Demand for stillbirth-baby services grows
Bill Bowder
Church Times
A HOSPITAL chaplain conducted his second burial service for the same stillborn
child last week, after Leeds General Infirmary admitted that it had left the
20-week eight-ounce baby out of the coffin on the first occasion.
The hospital, which said it was was “extremely sorry”, said that “exceptional
circumstances combined with human error” had resulted in the coffin’s containing
the placenta, but not the baby’s body.
The Revd Ben Turner, the chaplain who took the service both on 12 August and
again last Friday, said that it had been a “profoundly distressing experience
for all concerned, but especially for the parents and other family members”.

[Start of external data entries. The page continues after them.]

Lemma prepare_data_short_witness :
  prepare_data (@id Z) (@id Z) [[1];[2];[3]] [10;11;12] 20 1 = Ok ([], []).
Proof.
  apply (prepare_data_short (@id Z) (@id Z) [[1];[2];[3]] [10;11;12] 20 1);
    [lia|simpl; lia].
Defined.

Lemma prepare_data_stride_not_positive_witness :
  prepare_data (@id Z) (@id Z) [[1];[2];[3]] [10;11;12] 2 0 = Raise ValueError ∧
  prepare_data (@id Z) (@id Z) [[1];[2];[3]] [10;11;12] 2 (-1) = Ok ([], []).
Proof.
  split.
  - apply (proj1 (prepare_data_stride_not_positive (@id Z) (@id Z)
                    [[1];[2];[3]] [10;11;12] 2 0)). reflexivity.
  - apply (proj2 (prepare_data_stride_not_positive (@id Z) (@id Z)
                    [[1];[2];[3]] [10;11;12] 2 (-1))); [lia|simpl; lia].
Defined.

Lemma prepare_data_overlap_witness :
  ∃ X y,
    prepare_data (@id Z) (@id Z) [[1];[2];[3];[4];[5]] [10;11;12;13;14] 3 1
    = Ok (X, y) ∧
    ∀ (k j : nat) rows rows',
      X !! k = Some rows → X !! S k = Some rows' →
      (j + Z.to_nat 1 < Z.to_nat 3)%nat →
      is_Some (rows' !! j) ∧ rows' !! j = rows !! (j + Z.to_nat 1)%nat.
Proof.
  apply (prepare_data_overlap (@id Z) (@id Z) [[1];[2];[3];[4];[5]]
           [10;11;12;13;14] 3 1); [reflexivity|lia|lia|simpl; lia].
Defined.

Lemma prepare_data_stride_one_witness :
  ∃ X y,
    prepare_data (@id Z) (@id Z) [[1];[2];[3];[4];[5]] [10;11;12;13;14] 3 1
    = Ok (X, y) ∧
    Z.of_nat (length X) = Z.of_nat (length [[1];[2];[3];[4];[5]]) - 3 + 1 ∧
    y = map (@id Z) (drop (Z.to_nat 3 - 1) [10;11;12;13;14]).
Proof.
  apply (prepare_data_stride_one (@id Z) (@id Z) [[1];[2];[3];[4];[5]]
           [10;11;12;13;14] 3); [reflexivity|lia|simpl; lia].
Defined.

(** ** [load_data_from_files]: what a returned result tells, and what is read *)

Section LoadMore.
Context {cell : Type}.
Variable fs : filesystem cell.

Lemma label_loop_length (k : Z) (rs : list (list cell)) (acc out : list cell) :
  for_each (λ acc r, x ← py_index r k; Ok (acc ++ [x])) rs acc = Ok out →
  length out = (length acc + length rs)%nat.
Proof.
  revert acc. induction rs as [|r rs IH]; intros acc; cbn [for_each].
  - intros [= <-]. simpl. lia.
  - destruct (py_index r k) as [x|e]; cbn [mbind result_bind]; [|done].
    intros Hrun%IH. rewrite length_app in Hrun. simpl in *. lia.
Qed.

(** One file that loads: as many feature rows as labels, at least two
    columns, and a feature width of three columns less. *)
Lemma file_arrays_shape (data : table cell) (F : array2 cell) (L : list cell) :
  file_arrays data = Ok (F, L) →
  length (rows F) = length L ∧ (2 ≤ ncols data)%nat ∧
  width F = (ncols data - 3)%nat.
Proof.
  unfold file_arrays, iloc_column.
  destruct (decide (2 ≤ ncols data)%nat) as [Hm|Hm]; last first.
  { rewrite py_index_label_missing by (rewrite length_seq; lia). done. }
  destruct (py_index (seq 0 (ncols data)) (-2)) as [?|e];
    cbn [mbind result_bind]; [|done].
  destruct (for_each _ (trows data) []) as [labels|e] eqn:Hloop;
    cbn [mbind result_bind]; [|done].
  intros [= <- <-]. apply label_loop_length in Hloop.
  unfold iloc_columns. cbn [rows width].
  rewrite length_map, py_slice_features_row, length_take, length_drop, length_seq.
  simpl in Hloop. split; [lia|]. split; [done|lia].
Qed.

Lemma load_loop_inv names accF accL log log' F' L' :
  io_for_each (load_file fs) names (accF, accL) log = (log', Ok (F', L')) →
  ∃ per_file,
    Forall2 (loads_as fs) (csv_files names) per_file ∧
    log' = log ++ map (path_join fs BASE_DATA_PATH) (csv_files names) ∧
    F' = accF ++ map fst per_file ∧ L' = accL ++ map snd per_file.
Proof.
  revert accF accL log.
  induction names as [|name names IH]; intros accF accL log.
  - cbn. intros [= <- <- <-]. exists []. by rewrite !app_nil_r.
  - cbn [io_for_each]. unfold io_bind at 1, csv_files. cbn [List.filter].
    fold (csv_files names).
    destruct (endswith name ".csv") eqn:Hcsv.
    + unfold load_file. rewrite Hcsv. unfold io_bind, pd_read_csv, io_lift.
      destruct (read_csv fs (path_join fs BASE_DATA_PATH name))
        as [data|e] eqn:Hread; [|done].
      destruct (file_arrays data) as [[F L]|e] eqn:Harr; [|done].
      unfold io_ret. intros Hrun.
      apply IH in Hrun as (per_file & Hall & -> & -> & ->).
      exists ((F, L) :: per_file). split; [|by rewrite <- !app_assoc].
      constructor; [by exists data|done].
    + rewrite load_file_other by done. apply IH.
Qed.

Almost one British woman in three suffers a loss during a pregnancy, according
to a leaflet, Information Following an Early or Mid-term Pregnancy Loss,
produced by the chaplain of East Kent Hospitals Senior Trust, the Revd Dr Paul
Kirby.
The Revd Chris Swift, who is head of the chaplaincy department at Leeds General
Infirmary, said this week that, since the revelations of tissue-retention at
Alder Hay and other hospitals, and the rows that followed, the public had become
more aware of the possibilities of having a service for babies that were
stillborn, or which had miscarried or been terminated.
100 services a year
At South Tees Hospital, the Revd Philip Carrington, a chaplain, last week
estimated that his chaplaincy team conducted about 100 blessing and naming
services a year for parents who had lost babies in mid-to late-term. Mr
Carrington, who had taken two such services the previous week, said: “It seems
right to recognise that potential life.”
Some parents did not want the acknowledgement that the service offered, he said.
But, for others, it was a moment when they could acknowledge that the baby was a
real person. “All the chaplains, including the Roman Catholic chaplain, will use
the service, and commend the baby’s soul to God.”
Not against canon law
The Revd Bruce Pierce, formerly Chaplain of Dublin’s Adelaide & Meath Hospital,
Tallaght, which incorporates the National Children’s Hospital, and now a
hospital chaplain in Canada, says that some clergy go further, and will baptise
a stillborn child. This, he says, is not against Anglican canon law.
Writing in his recently published book, Miscarriage and Stillbirth, Mr Pierce
says: “While baptism, in most traditions, is not deemed appropriate in the case
of a stillborn baby, there seems to be a trend, from individual interviews
conducted, of baptism being administered when requested.” In one hospital survey
quoted in his book, 14 chaplains were willing to take such a baptism if the
parents explicitly asked for it.
Never been acknowledged
Mr Pierce, whose older brother died when he was two days old, said that his
research had convinced him that people needed to work through their grief. “In
the past, [this] has never been acknowledged as real loss. The advice was to
forget it, move on.”
Dr Mauris Houston, the medical correspondent of The Irish Times, who reviewed Mr
Pierce’s book, said that nearly half of women who had miscarried said they
doubted whether they would ever get over their grief; and that many of them
(both men and women) said the reaction of health professionals and clergy left
“a lot to be desired”.
The Revd Karen MacKinnon, who is on the chaplaincy team in Southampton General
Hospital, said that those mothers who wanted it were given photographs and
handprints of their children, as well as a certificate of naming and blessing.
In addition, such services helped the ward staff, who could also be distressed
by the deaths.
Miscarriage and Stillbirth: The changing response, by Bruce Pierce, is published
by APCK/Veritas (£10.95; 1-85390-810-X).